** Data shown follows **

(** The amended C4 on a concrete sentiment map: the scenario, and the
    general statement on the sample log. *)
Lemma refund_scenario_witness :
  [jan2020] <> []
  /\ strings_only sample_tweets
  /\ (exists rest,
        buildContext "refund" (Some sample_analysis)
          (Some {| monthly_sentiment := Some [jan2020] |})
          [refund_tweet "Tue Oct 31 22:10:47 +0000 2017"] =
        Ok (preamble +++ tweets_header 1 +++ "  * " +++
            ("[" +++ "Tue Oct 31 22:10:47 +0000 2017" +++ "] Customer: " +++ dq
             +++ "Please refund my order" +++ dq) +++ nl +++ nl +++
            "2. amazon_monthly_sentiment.json - Sentiment Analysis:" +++ rest))
  /\ (exists selected rest,
        findRelevantTweets sample_tweets "sorry refund" 5 = Ok selected /\
        buildContext "sorry refund" (Some sample_analysis)
          (Some {| monthly_sentiment := Some [jan2020] |}) sample_tweets =
        Ok (preamble +++ tweets_header (length sample_tweets) +++
            join nl (map (fun r =>
                            "  * [" +++ toString (created_at r) +++ "] " +++
                            (match inbound r with
                             | JStr "True" => "Customer"
                             | _ => "Amazon"
                             end) +++ ": " +++ dq +++ toString (text r) +++ dq)
                         selected) +++
            nl +++ nl +++
            "2. amazon_monthly_sentiment.json - Sentiment Analysis:" +++ rest)).
Proof.
  assert (Hne : [jan2020] <> []) by discriminate.
  assert (Hs : strings_only sample_tweets)
    by (repeat constructor; eexists; reflexivity).
  destruct (refund_scenario "Tue Oct 31 22:10:47 +0000 2017"
              (JNum "1") (JNum "115712") JNull) as [_ [H1 H2]].
  split; [exact Hne|]. split; [exact Hs|]. split.
  - exact (H1 sample_analysis [jan2020] Hne).
  - exact (H2 sample_tweets "sorry refund" sample_analysis [jan2020] Hne Hs).
Defined.
(** C6 (as amended): construction from a non-empty word list looks at one
    entry of the index for each draw of the generator, in order, and
    passes over the entries that are no nouns or end in hiragana N.  While
    only such entries have been drawn, the loop has not left; so it never
    leaves when the index is not empty and holds only such entries.  At the
    first draw of another entry it returns the instance with the input
    words, the index, that entry as the only word of the chain and score
    0, or, when the reading of that entry is empty, it raises
    [IndexError].  With an empty index it raises [IndexError] at the first
    draw.  In a reachable state [next_word] returns or raises the
    concession, and [send_word] on a non-empty text returns or raises
    [UnknownWordException] or [InvalidWordException]. *)
Theorem engine_calls_terminate :
  (forall w0 ws' max_rank rnd,
     let known := initial_index w0 ws' max_rank in
     (forall fuel, passes_over_first known rnd fuel ->
                   Game_init fuel rnd (w0 :: ws') max_rank = None) /\
     (known <> [] ->
      (forall w, In w (dict_values known) -> passed_over w) ->
      forall fuel, Game_init fuel rnd (w0 :: ws') max_rank = None) /\
     (forall n first fuel,
        passes_over_first known rnd n ->
        drawn known (rnd n) = Some first ->
        is_noun first = true ->
        (exists s c, kana first = s ++ [c] /\ c <> HIRAGANA_LETTER_N) ->
        (n < fuel)%nat ->
        Game_init fuel rnd (w0 :: ws') max_rank =
          Some (Returned (mkGame (w0 :: ws') known [first] 0))) /\
     (forall n first fuel,
        passes_over_first known rnd n ->
        drawn known (rnd n) = Some first ->
        is_noun first = true -> kana first = [] ->
        (n < fuel)%nat ->
        Game_init fuel rnd (w0 :: ws') max_rank = Some (Raised IndexError))
     /\
     (known = [] ->
      forall fuel, Game_init (S fuel) rnd (w0 :: ws') max_rank =
                   Some (Raised IndexError))) /\
  (forall g r, reachable g ->
     (exists w g', next_word r g = (Returned w, g')) \/
     next_word r g = (Raised (InvalidWordException GiveUp), g)) /\
  (forall g text, reachable g -> text <> [] ->
     (exists w g', send_word text g = (Returned w, g')) \/
     send_word text g =
       (Raised (UnknownWordException (katakana_to_hiragana text)), g) \/
     exists msg, send_word text g = (Raised (InvalidWordException msg), g)).
Proof.
  split; [|split].
  - intros w0 ws' max_rank rnd known.
    assert (Hnot : forall fuel, passes_over_first known rnd fuel ->
                     Game_init fuel rnd (w0 :: ws') max_rank = None).
    { intros fuel Hp. unfold Game_init. fold known.
      now rewrite (pick_initial_not_left known rnd fuel Hp). }
    split; [exact Hnot|]. split; [|split; [|split]].
    + intros Hne Hall fuel. apply Hnot. intros k _.
      destruct (drawn_nonempty known (rnd k) Hne) as (w & Hd & Hin).
      exists w. split; [assumption | now apply Hall].
    + intros n first fuel Hp Hd Hn Hk Hf. unfold Game_init. fold known.
      rewrite (pick_initial_first known rnd n first fuel Hp Hd Hf).
      now rewrite (initial_ok_true first Hn Hk).
    + intros n first fuel Hp Hd Hn Hk Hf. unfold Game_init. fold known.
      rewrite (pick_initial_first known rnd n first fuel Hp Hd Hf).
      now rewrite (initial_ok_empty_kana first Hn Hk).
    + intros Hk fuel. unfold Game_init. fold known. now rewrite Hk.
  - intros g r Hr. now apply next_word_typed, reachable_chain_invariant.
  - intros g text Hr Ht.
    now apply send_word_typed; [apply reachable_chain_invariant|].
Qed.

Lemma engine_calls_terminate_witness :
  Game_init 3 (fun k => k) [w_hon; w_asa; w_saru] None =
    Some (Returned
            (mkGame [w_hon; w_asa; w_saru]
                    (initial_index w_hon [w_asa; w_saru] None) [w_asa] 0))
  /\
  Game_init 2 (always 0) [mkGameWord [] [] 1 true] None =
    Some (Raised IndexError) /\
  ((exists w g', next_word 7 g_asa_saru = (Returned w, g')) \/
   next_word 7 g_asa_saru = (Raised (InvalidWordException GiveUp), g_asa_saru)).
Proof.
  destruct engine_calls_terminate as (Hinit & Hnext & _).
  split; [|split].
  - destruct (Hinit w_hon [w_asa; w_saru] None (fun k => k))
      as (_ & _ & Hret & _).
    apply (Hret 1%nat w_asa 3%nat).
    + intros k Hk. assert (k = O) by lia. subst k.
      exists w_hon. split; [reflexivity|]. right. now exists [0x307B].
    + reflexivity.
    + reflexivity.
    + now exists [0x3042], 0x3055.
    + lia.
  - destruct (Hinit (mkGameWord [] [] 1 true) [] None (always 0))
      as (_ & _ & _ & Hraise & _).
    apply (Hraise 0%nat (mkGameWord [] [] 1 true) 2%nat).
    + intros k Hk. lia.
    + reflexivity.
    + reflexivity.
    + reflexivity.
    + lia.
  - exact (Hnext g_asa_saru 7%nat reachable_g_asa_saru).
Defined.
(** ** Notifier: [send_email], [notify_change] (src/notifier.py) *)

(** What sending a message comes to: the session ends well, or one of the
    exceptions [send_email] tells apart is raised inside the [try], or an
    exception is raised before it, while the message is built. *)
Inductive mail_outcome : Type :=
| Delivered
| SMTPAuthenticationError
| SMTPException (detail : str)     (* any other SMTPException *)
| OtherException (detail : str)    (* any other Exception inside the try *)
| NotBuilt.                        (* raised before the try *)

(** The mail system: the outcome for a configuration, a subject and a
    body. *)
Definition mailer : Type := Config -> str -> str -> mail_outcome.

(** What a run writes and sends. *)
Inductive event : Type :=
| Log (message : str)         (* [log(message)]: the line, after its time stamp *)
| Print (line : str)          (* [print(line)] *)
| Session (config : Config) (subject body : str).
                              (* the call [smtplib.SMTP_SSL(...)] for the message *)

(** A call that returns a value or lets an exception through. *)
Inductive returned (A : Type) : Type :=
| Returns (a : A)
| Escapes.
Arguments Returns {A} a.
Arguments Escapes {A}.

Definition send_email (mail : mailer) (config : Config) (subject body : str)
  : returned bool * list event :=
  match mail config subject body with
  | NotBuilt => (Escapes, [])
  | Delivered => (Returns true, [Session config subject body])
  | SMTPAuthenticationError =>
      (Returns false,
       [Session config subject body;
        Print (py "ERROR: SMTP authentication failed. Check your email and password.");
        Print (py "       If using Gmail, ensure you're using an App Password.")])
  | SMTPException detail =>
      (Returns false,
       [Session config subject body;
        Print (py "ERROR: Failed to send email: " ++ detail)])
  | OtherException detail =>
      (Returns false,
       [Session config subject body;
        Print (py "ERROR: Unexpected error sending email: " ++ detail)])
  end.

(** The subject and the body of the notification; [timestamp] is
    [datetime.now().strftime("%Y-%m-%d %H:%M:%S")]. *)
Definition notification_subject : str := 0x1F514 :: py " Developer Update Detected".

Definition notification_body (url timestamp : str) : str :=
  py "A change has been detected on the monitored page." ++ [10; 10]
  ++ py "URL: " ++ url ++ [10]
  ++ py "Detected at: " ++ timestamp ++ [10; 10]
  ++ py "Visit the page to see what's new!" ++ [10].

Definition notify_change (mail : mailer) (timestamp : str) (config : Config)
    (url : str) : returned bool * list event :=
  send_email mail config notification_subject (notification_body url timestamp).

(** ** Entry point: [main] (main.py) *)

(** [str(n)] for a natural number. *)
Fixpoint decimal_digits (fuel : nat) (n : N) (acc : str) : str :=
  match fuel with
  | O => acc
  | S fuel' =>
      let acc' := (48 + n mod 10) :: acc in
      if n / 10 =? 0 then acc' else decimal_digits fuel' (n / 10) acc'
  end.
Definition decimal (n : N) : str := decimal_digits (S (N.to_nat (N.log2 n))) n [].

(** [str(e)] for a [MonitorError]. *)
Definition monitor_error_message (e : monitor_error) : str :=
  match e with
  | RequestTimedOut timeout =>
      py "Request timed out after " ++ decimal timeout ++ py " seconds"
  | HttpError code why => py "HTTP error " ++ decimal code ++ py ": " ++ why
  | FailedToConnect url => py "Failed to connect to " ++ url
  | RequestFailed detail => py "Request failed: " ++ detail
  | SelectorNoMatch selector =>
      py "Selector '" ++ selector ++ py "' did not match any element"
  end.

(** How a run of [main] ends: with the exit code it returns, or with an
    exception that no handler of [main] catches. *)
Inductive ending : Type :=
| Exit (code : N)
| Uncaught (e : exn)
| UncaughtInNotifier.

Record run : Type := {
  ended : ending;
  files : filesystem;
  output : list event }.

(** [main()].  [load_config] is the outcome of the call of that name in
    the environment of the process. *)
Definition main (load_config : checked Config) (get : http) (parse : html_parser)
    (css : matcher) (mail : mailer) (timestamp : str) (fs : filesystem) : run :=
  let started := [Log (py "Starting Developer Activity Monitor")] in
  match load_config with
  | ConfigError e =>
      {| ended := Exit 1; files := fs;
         output := started ++ [Log (py "Configuration error: " ++ e)] |}
  | Passed config =>
      match validate_config config with
      | ConfigError e =>
          {| ended := Exit 1; files := fs;
             output := started ++ [Log (py "Configuration error: " ++ e)] |}
      | Passed _ =>
          let monitoring :=
            started ++ [Log (py "Monitoring URL: " ++ monitor_url config)] in
          match check_for_changes get parse css config fs with
          | (Raise (MonitorError e), fs') =>
              {| ended := Exit 1; files := fs';
                 output := monitoring
                           ++ [Log (py "Monitor error: " ++ monitor_error_message e)] |}
          | (Raise e, fs') =>
              {| ended := Uncaught e; files := fs'; output := monitoring |}
          | (Ok (has_changed, message), fs') =>
              let checked := monitoring ++ [Log message] in
              if has_changed then
                let sending := checked ++ [Log (py "Sending notification email...")] in
                match notify_change mail timestamp config (monitor_url config) with
                | (Escapes, printed) =>
                    {| ended := UncaughtInNotifier; files := fs';
                       output := sending ++ printed |}
                | (Returns true, printed) =>
                    {| ended := Exit 0; files := fs';
                       output := sending ++ printed
                                 ++ [Log (py "Notification sent successfully");
                                     Log (py "Monitor completed successfully")] |}
                | (Returns false, printed) =>
                    {| ended := Exit 1; files := fs';
                       output := sending ++ printed
                                 ++ [Log (py "Failed to send notification")] |}
                end
              else
                {| ended := Exit 0; files := fs';
                   output := checked
                             ++ [Log (py "No notification needed");
                                 Log (py "Monitor completed successfully")] |}
          end
      end
  end.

** End of Data shown **

- Assignment: Your task is to gather all lines from the entries above that hold the word "Inductive".

- Written answer:
Inductive mail_outcome : Type :=
Inductive event : Type :=
Inductive returned (A : Type) : Type :=
Inductive ending : Type :=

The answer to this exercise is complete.